__WHAT TO PRODUCE__
Each entry must be printed again without a single change.

__EXERCISE DATA__

__________________________________________________

(* ===== verification/SymOps.v ===== *)
(** * Every operation of the symbol table keeps the invariant *)

From Stdlib Require Import SpecFloat.
From S2P Require Import Prelude Hash HashProofs Arena Sym SymRing SymInv SymGrow SymSegs SymIntern.
Local Open Scope Z_scope.

(** What callers may rely on across any operation. *)
Record evolves (t t' : sym_table) : Prop := Evolves {
  ev_stable : stable (names t) (names t');
  ev_scanned : ∀ id, 0 ≤ id → bit (scanned t) id = true → bit (scanned t') id = true
}.
#[global] Instance evolves_preorder : PreOrder evolves.
Proof.
  split; [intros t; by split|]. intros t1 t2 t3 [S1 B1] [S2 B2]. split; [by etrans|auto].
Qed.
Lemma ext_evolves t t' l : ext t t' l → evolves t t'.
Proof. intros [Hn _ Hs]. split; [rewrite Hn; apply stable_app|done]. Qed.

Lemma evolves_count t t' : wf t → wf t' → zlen (names t) ≤ zlen (names t') → str_count t ≤ str_count t'.
Proof. intros. by rewrite <- !zlen_names by done. Qed.

Lemma le_dec_range l : byte_list l → 0 ≤ le_dec l < 2 ^ (8 * zlen l).
Proof.
  induction 1 as [|b l [H0 H1] _ IH]; [done|]. cbn [le_dec]. rewrite zlen_cons. change (2 ^ 8) with 256 in H1.
  replace (8 * (1 + zlen l)) with (8 + 8 * zlen l) by lia. pose proof (zlen_nonneg l).
  rewrite Z.pow_add_r by lia. change (2 ^ 8) with 256. lia.
Qed.

Section ops.
Context `{SysMem}.
Implicit Types (t : sym_table).

(** ** The mapped dictionary *)
Lemma take_fill {A} (l : list A) n i x : 0 ≤ i < n → n ≤ zlen l →
  take (Z.to_nat n) (<[Z.to_nat i := x]> l) = <[Z.to_nat i := x]> (take (Z.to_nat n) l).
Proof. intros Hi Hn. apply take_insert_lt. lia. Qed.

__________________________________________________

__YOUR SOLUTION__
(* ===== verification/SymOps.v ===== *)
(** * Every operation of the symbol table keeps the invariant *)

From Stdlib Require Import SpecFloat.
From S2P Require Import Prelude Hash HashProofs Arena Sym SymRing SymInv SymGrow SymSegs SymIntern.
Local Open Scope Z_scope.

(** What callers may rely on across any operation. *)
Record evolves (t t' : sym_table) : Prop := Evolves {
  ev_stable : stable (names t) (names t');
  ev_scanned : ∀ id, 0 ≤ id → bit (scanned t) id = true → bit (scanned t') id = true
}.
#[global] Instance evolves_preorder : PreOrder evolves.
Proof.
  split; [intros t; by split|]. intros t1 t2 t3 [S1 B1] [S2 B2]. split; [by etrans|auto].
Qed.
Lemma ext_evolves t t' l : ext t t' l → evolves t t'.
Proof. intros [Hn _ Hs]. split; [rewrite Hn; apply stable_app|done]. Qed.

Lemma evolves_count t t' : wf t → wf t' → zlen (names t) ≤ zlen (names t') → str_count t ≤ str_count t'.
Proof. intros. by rewrite <- !zlen_names by done. Qed.

Lemma le_dec_range l : byte_list l → 0 ≤ le_dec l < 2 ^ (8 * zlen l).
Proof.
  induction 1 as [|b l [H0 H1] _ IH]; [done|]. cbn [le_dec]. rewrite zlen_cons. change (2 ^ 8) with 256 in H1.
  replace (8 * (1 + zlen l)) with (8 + 8 * zlen l) by lia. pose proof (zlen_nonneg l).
  rewrite Z.pow_add_r by lia. change (2 ^ 8) with 256. lia.
Qed.

Section ops.
Context `{SysMem}.
Implicit Types (t : sym_table).

(** ** The mapped dictionary *)
Lemma take_fill {A} (l : list A) n i x : 0 ≤ i < n → n ≤ zlen l →
  take (Z.to_nat n) (<[Z.to_nat i := x]> l) = <[Z.to_nat i := x]> (take (Z.to_nat n) l).
Proof. intros Hi Hn. apply take_insert_lt. lia. Qed.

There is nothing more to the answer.